Bleaching and Painting of Parrots
Saturday, October 8, 2011 at 13:16
City Parrots in Amazona albifrons - White-fronted Amazon, Amazona oratrix - Yellow-headed Amazon, Animal cruelty, Brotogeris jugularis - Orange-chinned Parakeet, By City Parrots, Disease, Smuggling, Welfare, Wild bird trade

A cruel practice that kills thousands of parrots every year.

Every so often we get an e-mail of somebody claiming to have found a new species of parrot on a bird market somewhere in South or Central America. Usually these are experienced birders that are unable to identify a parrot species found for sale.

“It looks much like "this or that" species but instead of a green head it has yellow. Could it be a new species?”

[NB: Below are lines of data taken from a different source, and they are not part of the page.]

Fixpoint expand_rows (wanted : gset string) (out : gmap string (list Prefix)) (sk : SkippedRows)
    (validRows : Z) (rows : list csv_row) : result csv_error (gmap string (list Prefix) * SkippedRows) :=
  match rows with
  | [] => if validRows =? 0 then Err CsvNoRows else Ok (out, sk)
  | CsvReadError :: _ => Err CsvUnreadable
  | CsvParseError :: rows' =>
      expand_rows wanted out (MkSkipped (Malformed sk + 1) (BadAddress sk) (InvalidRange sk)) validRows rows'
  | CsvRow rec :: rows' =>
      let '(out, sk, validRows) := expand_row wanted out sk validRows rec in
      expand_rows wanted out sk validRows rows'
  end.

Definition ExpandRows (wanted : gset string) (data : string)
    : result csv_error (gmap string (list Prefix) * SkippedRows) :=
  expand_rows wanted ∅ (MkSkipped 0 0 0) 0 (csv_rows data).
End parse.

(** ** The longest-prefix-match table ([bart]) *)

(** The entry a table of these insertions gives an address: a longest prefix
    that contains it, the last one inserted for that prefix. *)
Definition better (a : Addr) (best : option (Prefix * Source)) (e : Prefix * Source)
    : option (Prefix * Source) :=
  if Contains e.1 a then
    match best with
    | None => Some e
    | Some b => if p_bits b.1 <=? p_bits e.1 then Some e else best
    end
  else best.

Definition best (a : Addr) (ins : list (Prefix * Source)) : option Source :=
  snd <$> fold_left (better a) ins None.
(** One tick of [Watch]; the file may change between its stat and the reload. *)
Definition watch_signers (a : SignerAllowlist) (at_stat at_reload : signer_file) : SignerAllowlist :=
  match at_stat with
  | FileGone => a
  | FileUnreadable mt | FileLines mt _ => if mt =? mtime_ a then a else reload a at_reload
  end.
End signers.

(** ** The predicate *)
Section theorems.
Context `{ASN1} `{UnicodeCase} {K Pool : Type}.
Context (verify_chain : Pool → Certificate K → list (Certificate K) → Z → bool).

(** The entries of an authorization list. *)
Inductive has_entry : bytes → Z → bytes → Prop :=
| has_here b tag v rest : raw_value b = Some (tag, v, rest) → has_entry b tag v
| has_later b tag v tag' v' rest :
    raw_value b = Some (tag', v', rest) → has_entry rest tag v → has_entry b tag v.

Lemma auth_entry_root tag v tee out out' : auth_entry tag v tee out = Some out' →
  (HasRootOfTrust out' = HasRootOfTrust out ∧ DeviceLocked out' = DeviceLocked out ∧
   VerifiedBootState out' = VerifiedBootState out) ∨
  (tee = true ∧ tag = tagRootOfTrust ∧ ∃ r, dec_rootOfTrust v = Some r ∧
     DeviceLocked out' = rot_DeviceLocked r ∧ VerifiedBootState out' = rot_VerifiedBootState r).
Proof.
  unfold auth_entry. destruct (Z.eqb_spec tag tagRootOfTrust) as [->|].
  - destruct tee; simpl; [|intros; simplify_eq; auto].
    destruct (dec_rootOfTrust v) as [r|] eqn:E; simpl; [|done]. intros; simplify_eq. right.
    split; [done|]. split; [done|]. by exists r.
  - intros He. left. repeat case_match; simpl in He; simplify_option_eq; done.
Qed.

Lemma auth_entry_security tag v tee out out' : auth_entry tag v tee out = Some out' →
  SecurityLevel out' = SecurityLevel out ∧ Challenge out' = Challenge out.
Proof. unfold auth_entry. intros He. repeat case_match; simpl in He; simplify_option_eq; done. Qed.
(** The reports at the end of a teardown. *)
Definition end_events (id : nat) m : manager B :=
  match m_heap m !! id with
  | Some c => emit [ELogEnd (c_connID c) (c_name c) (closeReason c); EClose (closeReason c);
                    EClosedHook (c_name c) (c_connID c) (closeReason c)] m
  | None => m
  end.

(** The teardown, after the heartbeat loop has exited. *)
Definition teardown (id : nat) m : manager B :=
  let m := remove_conn id (on_conn id (close "phone-close") m) in
  match m_heap m !! id with
  | Some c => let '(_, m) := router (pr_Unbind (c_name c) (c_connID c)) m in end_events id m
  | None => m
  end.

(** ** Heartbeats: one tick; [false] when the loop ends *)
Definition heartbeat_interval (routeTTL : Z) : Z :=
  let i := Z.quot routeTTL 3 in if i <=? 0 then second else i.

Definition heartbeat_tick (nodeID : string) (id : nat) m : bool * manager B :=
  match m_heap m !! id with
  | None => (false, m)
  | Some c =>
      if c_closed c then (false, m)
      else
        let '(r, m) := router (pr_Heartbeat (c_name c) (c_connID c)) m in
        match r with
        | (_, Some _) => (true, m)
        | (Router.HeartbeatRefreshed, None) => (true, m)
        | (Router.HeartbeatNotOwner, None) =>
            if m_draining m then (false, m) else (false, on_conn id (close "phone-close") m)
        | (Router.HeartbeatMissing, None) =>
            let '(_, m) := router (pr_SelfHeal (c_name c) nodeID (c_connID c)) m in (true, m)
        end
  end.

(** ** Frames to the phone *)
Inductive send_error := ErrNoConn | SendEncode | SendCtx.

(** [queued]: the select took the send before the context's end. *)
Definition SendOpen {P} (marshal : P → option bytes) (name connID : string) (open : P) (queued : bool) m
    : result send_error unit * manager B :=
  match lookup_conn name m with
  | None => (Err ErrNoConn, m)
  | Some (id, c) =>
      if c_closed c || negb (String.eqb (c_connID c) connID) then (Err ErrNoConn, m)
      else match EncodeControl marshal CtrlOpen (Some open) with
           | Err _ => (Err SendEncode, m)
           | Ok frame =>
               match (if queued then try_send frame c else None) with
               | Some c' => (Ok tt, on_conn id (λ _, c') m)
               | None => (Err SendCtx, m)
               end
           end
  end.

Definition SendRenewNudge {P} (marshal : P → option bytes) (name : string) (payload : P) m
    : bool * manager B :=
  match lookup_conn name m with
  | None => (false, m)
  | Some (id, c) =>
      if c_closed c then (false, m)
      else match EncodeControl marshal CtrlRenewNudge (Some payload) with
           | Err _ => (false, m)
           | Ok frame =>
               match try_send frame c with
               | Some c' => (true, on_conn id (λ _, c') m)
               | None => (false, m)
               end
           end
  end.

(** ** Drain *)

(** Fisher-Yates with the given draws; [draw i] is in [0..i]. *)
Fixpoint shuffle (i : nat) (draw : nat → nat) (addrs : list string) : list string :=
  match i with
  | O => addrs
  | Datatypes.S i' =>
      let j := draw i in
      match addrs !! i, addrs !! j with
      | Some a, Some b => shuffle i' draw (<[j := a]> (<[i := b]> addrs))
      | _, _ => shuffle i' draw addrs
      end
  end.

Inductive move_error := ErrNoMoveTarget | MoveFailed.

(** [draws] is [None] when the random source fails. *)
Definition moveFrame (marshal : list string → option bytes) (draws : option (nat → nat)) m
    : result move_error bytes :=
  match m_moveAddrs m with
  | [] => Err ErrNoMoveTarget
  | addrs =>
      match draws with
      | None => Err MoveFailed
      | Some draw =>
          match EncodeControl marshal CtrlMove (Some (shuffle (length addrs - 1) draw addrs)) with
          | Err _ => Err MoveFailed
          | Ok frame => Ok frame
          end
      end
  end.

Definition sendMove (marshal : list string → option bytes) (draws : option (nat → nat)) (id : nat) m : manager B :=
  match m_heap m !! id with
  | None => m
  | Some c =>
      if c_closed c then m
      else match moveFrame marshal draws m with
           | Err ErrNoMoveTarget => m
           | Err MoveFailed => on_conn id (with_due true) m
           | Ok frame =>
               match try_send frame c with
               | Some c' => on_conn id (λ _, with_due false c') m
               | None => on_conn id (with_due true) m
               end
           end
  end.

Definition sendMoves (marshal : list string → option bytes) (draws : nat → option (nat → nat))
    (ids : list nat) m : manager B :=
  fold_left (λ m id, sendMove marshal (draws id) id m) ids m.

Definition current_ids m : list nat := (map_to_list (m_conns m)).*2.

Definition StartDrain (marshal : list string → option bytes) (draws : nat → option (nat → nat))
    (addrs : list string) m : manager B :=
  let m := Mgr (m_b m) (m_heap m) (m_conns m) (m_closeAll m) true addrs (m_trace m) in
  match addrs with
  | [] => m
  | _ => sendMoves marshal draws (current_ids m) m
  end.

Definition is_due m (id : nat) : bool := match m_heap m !! id with Some c => c_moveDue c | None => false end.

Definition RetryMoves (marshal : list string → option bytes) (draws : nat → option (nat → nat)) m : manager B :=
  sendMoves marshal draws (List.filter (is_due m) (current_ids m)) m.

(** ** Closing *)
Definition close_all (reason : string) (ids : list nat) m : manager B :=
  fold_left (λ m id, on_conn id (close reason) m) ids m.

Definition CloseAll (reason : string) m : manager B :=
  close_all reason (current_ids m)
    (Mgr (m_b m) (m_heap m) (m_conns m) reason (m_draining m) (m_moveAddrs m) (m_trace m)).

Definition EvictBanned (match_ : string → bool) m : manager B :=
  close_all "ban-evict" (List.filter (λ id, match m_heap m !! id with Some c => match_ (c_name c) | None => false end)
                           (current_ids m)) m.

Definition Close (name reason : string) m : bool * manager B :=
  match lookup_conn name m with
  | Some (id, c) => if c_closed c then (false, m) else (true, on_conn id (close reason) m)
  | None => (false, m)
  end.

Definition is_live m (id : nat) : bool := match m_heap m !! id with Some c => negb (c_closed c) | None => false end.
Definition LiveConns m : Z := len (List.filter (is_live m) (current_ids m)).
Definition ConnectedNames m : list string :=
  (List.filter (λ ni, is_live m ni.2) (map_to_list (m_conns m))).*1.

(** ** The control stream ([listener.go]) *)
Definition livenessMissedPings : Z := 3.

(** What the loop of [runControl] selects; a write succeeds or not. *)
Inductive ctl :=
| CtlDone                       (* the context has ended *)
| CtlSend (wok : bool)          (* a queued frame *)
| CtlPing (now : Z) (wok : bool).

(** One turn: whether the loop goes on, and the bytes written. *)
Definition control_step (pingInterval : Z) (id : nat) (e : ctl) m : bool * bytes * manager B :=
  match m_heap m !! id with
  | None => (false, [], m)
  | Some c =>
      match e with
      | CtlDone => (negb (c_closed c), [], m)
      | CtlSend wok =>
          match c_send c with
          | [] => (true, [], m)
          | frame :: rest =>
              let m := on_conn id (with_send rest) m in
              if wok then (true, frame, m) else (false, [], m)
          end
      | CtlPing now wok =>
          if match c_notAfter c with Some t => t <? now | None => false end
          then (false, [], on_conn id (close "cert-expired") m)
          else if livenessMissedPings * pingInterval <? now - c_lastPong c
          then (false, [], on_conn id (close "liveness-timeout") m)
          else match EncodeControl (λ _ : unit, None) CtrlPing None with
               | Err _ => (false, [], m)
               | Ok pf => if wok then (true, pf, m) else (false, [], m)
               end
      end
  end.
(* ===== verification/SpoolSafe.v ===== *)
(** * What the spool guarantees

    [Spool]'s operations over any pattern of failures, any interleaving of the
    queue, the writer and the uploader, and any number of crashes and restarts:
    a line that was written stays in a file or an object, every event is
    accounted for, and the byte count is the one the directory has. *)
From Stdlib Require Import ZArith Lia Ascii String Strings.Byte.
From stdpp Require Import sorting.
From S2P Require Import Prelude GoStr GoTime Spool.
Local Open Scope string_scope.
Local Open Scope list_scope.
Local Open Scope Z_scope.

Module SpoolSafe.
Import GoTime Spool.

(** ** Names *)
Lemma ready_name_inj a b : ready_name a = ready_name b → a = b.
Proof. apply str_app_inv_r. Qed.
Lemma part_name_inj a b : part_name a = part_name b → a = b.
Proof. apply str_app_inv_r. Qed.

Lemma part_name_ready base : part_name base = ready_name base +:+ ".part".
Proof. unfold part_name, ready_name. by rewrite str_app_assoc. Qed.

Lemma part_not_ready a b : part_name a ≠ ready_name b.
Proof.
  intros E. assert ((a +:+ ".jsonl.") +:+ "part" = (b +:+ ".j") +:+ "sonl") as E' by (rewrite !str_app_assoc; exact E).
  by apply app_inv_len in E' as [_ ?].
Qed.

Lemma trim_part base : TrimSuffix (part_name base) ".part" = ready_name base.
Proof. rewrite part_name_ready. apply TrimSuffix_app. Qed.

Lemma str_span_app p s : (str_span p s).1 +:+ (str_span p s).2 = s.
Proof. induction s as [|c s IH]; [done|]. simpl. destruct (p c); [|done]. destruct (str_span p s). simpl in *. by f_equal. Qed.

Lemma spoolName_shape name ts part :
  spoolName name = Some (ts, part) → ∃ base, name = if part then part_name base else ready_name base.
Proof.
  unfold spoolName. pose proof (str_take_drop 26 name) as Hn.
  destruct (str_drop 26 name) as [|c r] eqn:E; [done|]. intros H.
  destruct (decide (c = "-"%char)) as [->|Hc].
  2:{ exfalso. destruct c as [[] [] [] [] [] [] [] []]; done. }
  pose proof (str_span_app is_hex r) as Hs. destruct (str_span is_hex r) as [hex suf]. simpl in Hs.
  destruct (negb (stamp_shape (str_take 26 name)) || String.eqb hex ""); [done|].
  exists (str_take 26 name +:+ "-" +:+ hex). rewrite <- Hn at 1. rewrite <- Hs.
  destruct (String.eqb_spec suf ".jsonl") as [Ej|_].
  { injection H as <- <-. rewrite Ej. unfold ready_name. by rewrite !str_app_assoc. }
  destruct (String.eqb_spec suf ".jsonl.part") as [Ej|_]; [|done].
  injection H as <- <-. rewrite Ej. unfold part_name. by rewrite !str_app_assoc.
Qed.

(** Different files have different objects. *)
Lemma spoolKey_inj a b k : spoolKey a = Some k → spoolKey b = Some k → a = b.
Proof.
  unfold spoolKey. intros Ha Hb.
  destruct (spoolName a) as [[ta []]|]; try done. destruct (spoolName b) as [[tb []]|]; try done.
  destruct (parse_nanos ta) as [[[y m] d]|]; [|done]. destruct (parse_nanos tb) as [[[y' m'] d']|]; [|done].
  apply (f_equal (from_option (str_drop 23) "")) in Ha, Hb. cbn in Ha, Hb. congruence.
Qed.

Lemma base_of_inj node a b : 0 ≤ a → 0 ≤ b → base_of node a = base_of node b → a = b.
Proof. intros Ha Hb E. apply str_app_inv_r in E. by apply format_nanos_inj. Qed.

(** ** The invariant *)

(** The lines written to a file, and the places its data is kept. *)
Definition lines (f : files) (base : string) : bytes :=
  concat (filter (λ p, p.1 = base) (f_written f)).*2.

Definition holds (f : files) (base : string) (data : bytes) : Prop :=
  f_dir f !! part_name base = Some (Regular data) ∨
  f_dir f !! ready_name base = Some (Regular data) ∨
  ∃ k, spoolKey (ready_name base) = Some k ∧ f_bucket f !! k = Some data.

Definition after (last : option Z) (t : Z) : Prop := match last with Some l => l < t | None => True end.

Definition no_object (f : files) (base : string) : Prop :=
  ∀ k, spoolKey (ready_name base) = Some k → f_bucket f !! k = None.

(** Nothing carries the name yet. *)
Definition unused (f : files) (base : string) : Prop :=
  lines f base = [] ∧ no_object f base ∧ f_dir f !! part_name base = None ∧ f_dir f !! ready_name base = None.

(** The names the writer may still take are unused. *)
Definition taken (f : files) (base : string) : Prop :=
  ∀ t, 0 ≤ t → after (f_lastStart f) t → base ≠ base_of (f_node f) t.

Record finv0 (f : files) : Prop := {
  fi_prefix base data : holds f base data → lines f base `prefix_of` data;
  fi_live base : lines f base ≠ [] → ∃ data, holds f base data;
  fi_fresh t : 0 ≤ t → after (f_lastStart f) t → unused f (base_of (f_node f) t);
  fi_last l : f_lastStart f = Some l → 0 ≤ l;
  fi_nl base l : (base, l) ∈ f_written f → ∃ b, l = b ++ [x0a]
}.

(** The active file holds [data]. *)
Record act (f : files) (w : activeFile) (data : bytes) : Prop := {
  ac_part : f_dir f !! part_name (a_base w) = Some (Regular data);
  ac_size : a_size w = len data;
  ac_ready : f_dir f !! ready_name (a_base w) = None;
  ac_object : no_object f (a_base w);
  ac_base : ∃ t, f_lastStart f = Some t ∧ a_base w = base_of (f_node f) t
}.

Painted Brotogeris jugularis in Colombia. Image by Ana Maria CastañoWithout fail we must return the disappointing message that it is a wide spread practice in South and Central America to bleach and dye parrots before sale, and to be patient for a year or so and if the yellow on the head remains, after moulting, to please check back with us. That is usually the last we hear of them.

These parrots are seen in clandestine bird markets all over South and Central America. Many of the birds smuggled into the USA are likewise impaired.

Image of what a normal White-fronted Amazon should look like, and photos of three birds that were altered with bleach and dye.All die

The process of bleaching is excessively cruel. The parrots’ head is literally dunked in chlorine. The same stuff that cleans your toilets or bleaches your hair. Besides bleaching the feathers it also damages the eyes, skin, lungs and digestive tract of the parrot, which, if not killed directly, will develop secondary problems which are eventually fatal.

The chemical dye that is successively used to produce the yellow colouring adds to this. Slowly poisoning the parrot every time it preens. The traders in these birds even induce this cruelty on unweaned babies as witnessed by the last bird in the image.

Few of the people that buy these birds are inclined to go to a specialised avian vet to treat the bird, if such a vet even exists in their country.
Veterinarian Dr. Pat Latas of the Arizona Bird Clinic produced these images. He finds these birds, smuggled from Mexico, for sale at swap meets and flea markets across the USA.

Why dye an already beautiful parrot?

This question must come to mind. These parrots are already beautiful with their contrasting white, red and green markings. Why bestow such cruelty on them just to add yellow?

Popular folklore in South and Central America has it that Yellow-headed parrots are the best talkers: "Loro hablando". True, the Central American Yellow-headed Amazon parrot (Amazona oratrix) is known as one of the best mimics of the parrot family. But the Yellow-headed Amazon is almost extirpated by the constant onslaught of the wild bird trade. They are hard to come by thus very expensive.

By dyeing the head of other parrot species yellow they can be made to look like the good talking Yellow-headed parrots and be sold at a far better price. So much better as to compensate for the many birds lost in the procedure. 

Trough this wasteful practice more species of parrot get threatened by the wild bird trade, species that traditionally were not targeted by the pet industry. White fronted amazons are naturally nervous birds with little pet potential. Now they too disappear from the Mexican countryside and turning up in the illegal trade in the USA and elsewhere because they are be made to look like other birds.